Information provided below:
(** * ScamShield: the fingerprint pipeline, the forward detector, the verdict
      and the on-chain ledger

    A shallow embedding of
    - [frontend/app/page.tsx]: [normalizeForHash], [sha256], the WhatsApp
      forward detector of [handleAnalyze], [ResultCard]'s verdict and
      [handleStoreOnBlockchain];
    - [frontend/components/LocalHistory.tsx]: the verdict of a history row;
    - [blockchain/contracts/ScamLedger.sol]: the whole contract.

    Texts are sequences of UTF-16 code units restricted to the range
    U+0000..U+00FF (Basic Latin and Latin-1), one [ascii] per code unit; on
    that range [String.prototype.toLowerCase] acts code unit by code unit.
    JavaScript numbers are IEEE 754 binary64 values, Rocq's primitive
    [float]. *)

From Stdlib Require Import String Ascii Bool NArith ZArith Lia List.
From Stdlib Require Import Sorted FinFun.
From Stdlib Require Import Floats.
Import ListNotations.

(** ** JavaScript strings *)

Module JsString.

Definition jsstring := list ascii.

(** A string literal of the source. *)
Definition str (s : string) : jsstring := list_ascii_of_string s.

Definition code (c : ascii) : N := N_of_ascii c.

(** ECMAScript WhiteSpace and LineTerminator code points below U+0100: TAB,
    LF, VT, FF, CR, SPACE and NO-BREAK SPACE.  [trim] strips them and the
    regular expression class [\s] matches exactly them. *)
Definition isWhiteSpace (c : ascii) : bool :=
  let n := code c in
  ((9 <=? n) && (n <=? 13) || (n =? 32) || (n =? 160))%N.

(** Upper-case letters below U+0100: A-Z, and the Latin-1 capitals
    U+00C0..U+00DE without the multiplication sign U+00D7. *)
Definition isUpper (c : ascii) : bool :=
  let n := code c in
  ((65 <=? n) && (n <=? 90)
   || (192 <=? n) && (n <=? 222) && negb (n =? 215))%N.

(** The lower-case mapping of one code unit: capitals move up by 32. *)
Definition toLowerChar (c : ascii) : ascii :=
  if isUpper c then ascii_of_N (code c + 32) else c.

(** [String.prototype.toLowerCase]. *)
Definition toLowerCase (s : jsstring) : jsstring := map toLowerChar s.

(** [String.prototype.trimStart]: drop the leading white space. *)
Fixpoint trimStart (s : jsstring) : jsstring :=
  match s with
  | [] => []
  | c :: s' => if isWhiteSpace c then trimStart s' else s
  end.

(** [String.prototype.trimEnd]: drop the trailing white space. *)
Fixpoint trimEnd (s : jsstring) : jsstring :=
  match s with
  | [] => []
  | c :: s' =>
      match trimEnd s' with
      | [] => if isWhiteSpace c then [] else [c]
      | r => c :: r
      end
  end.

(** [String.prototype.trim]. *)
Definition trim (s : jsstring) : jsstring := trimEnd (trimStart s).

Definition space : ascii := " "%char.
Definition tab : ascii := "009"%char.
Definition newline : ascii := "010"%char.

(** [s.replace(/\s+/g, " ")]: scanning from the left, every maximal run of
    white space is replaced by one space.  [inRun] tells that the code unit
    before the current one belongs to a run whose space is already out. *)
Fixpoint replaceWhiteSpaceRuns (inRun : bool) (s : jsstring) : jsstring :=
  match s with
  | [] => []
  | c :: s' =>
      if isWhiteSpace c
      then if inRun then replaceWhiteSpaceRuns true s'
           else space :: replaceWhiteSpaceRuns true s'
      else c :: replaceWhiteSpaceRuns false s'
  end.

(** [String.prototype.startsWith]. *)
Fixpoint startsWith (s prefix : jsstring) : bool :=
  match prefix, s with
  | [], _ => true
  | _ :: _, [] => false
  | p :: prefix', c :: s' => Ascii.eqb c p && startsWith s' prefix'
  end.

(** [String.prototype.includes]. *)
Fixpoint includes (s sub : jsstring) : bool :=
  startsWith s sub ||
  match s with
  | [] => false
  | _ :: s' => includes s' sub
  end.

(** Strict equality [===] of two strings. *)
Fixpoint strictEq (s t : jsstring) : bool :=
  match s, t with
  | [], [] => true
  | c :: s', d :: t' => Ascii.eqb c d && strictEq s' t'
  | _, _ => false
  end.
End of Information provided.
* **Exercise aim**: What you give back should be exactly the lines of the data above from the line with "Texts are sequences" through the line with "((9 <=? n) && (n <=? 13)", both of those included, and nothing more.

* **Response to the task**:
    Texts are sequences of UTF-16 code units restricted to the range
    U+0000..U+00FF (Basic Latin and Latin-1), one [ascii] per code unit; on
    that range [String.prototype.toLowerCase] acts code unit by code unit.
    JavaScript numbers are IEEE 754 binary64 values, Rocq's primitive
    [float]. *)

From Stdlib Require Import String Ascii Bool NArith ZArith Lia List.
From Stdlib Require Import Sorted FinFun.
From Stdlib Require Import Floats.
Import ListNotations.

(** ** JavaScript strings *)

Module JsString.

Definition jsstring := list ascii.

(** A string literal of the source. *)
Definition str (s : string) : jsstring := list_ascii_of_string s.

Definition code (c : ascii) : N := N_of_ascii c.

(** ECMAScript WhiteSpace and LineTerminator code points below U+0100: TAB,
    LF, VT, FF, CR, SPACE and NO-BREAK SPACE.  [trim] strips them and the
    regular expression class [\s] matches exactly them. *)
Definition isWhiteSpace (c : ascii) : bool :=
  let n := code c in
  ((9 <=? n) && (n <=? 13) || (n =? 32) || (n =? 160))%N.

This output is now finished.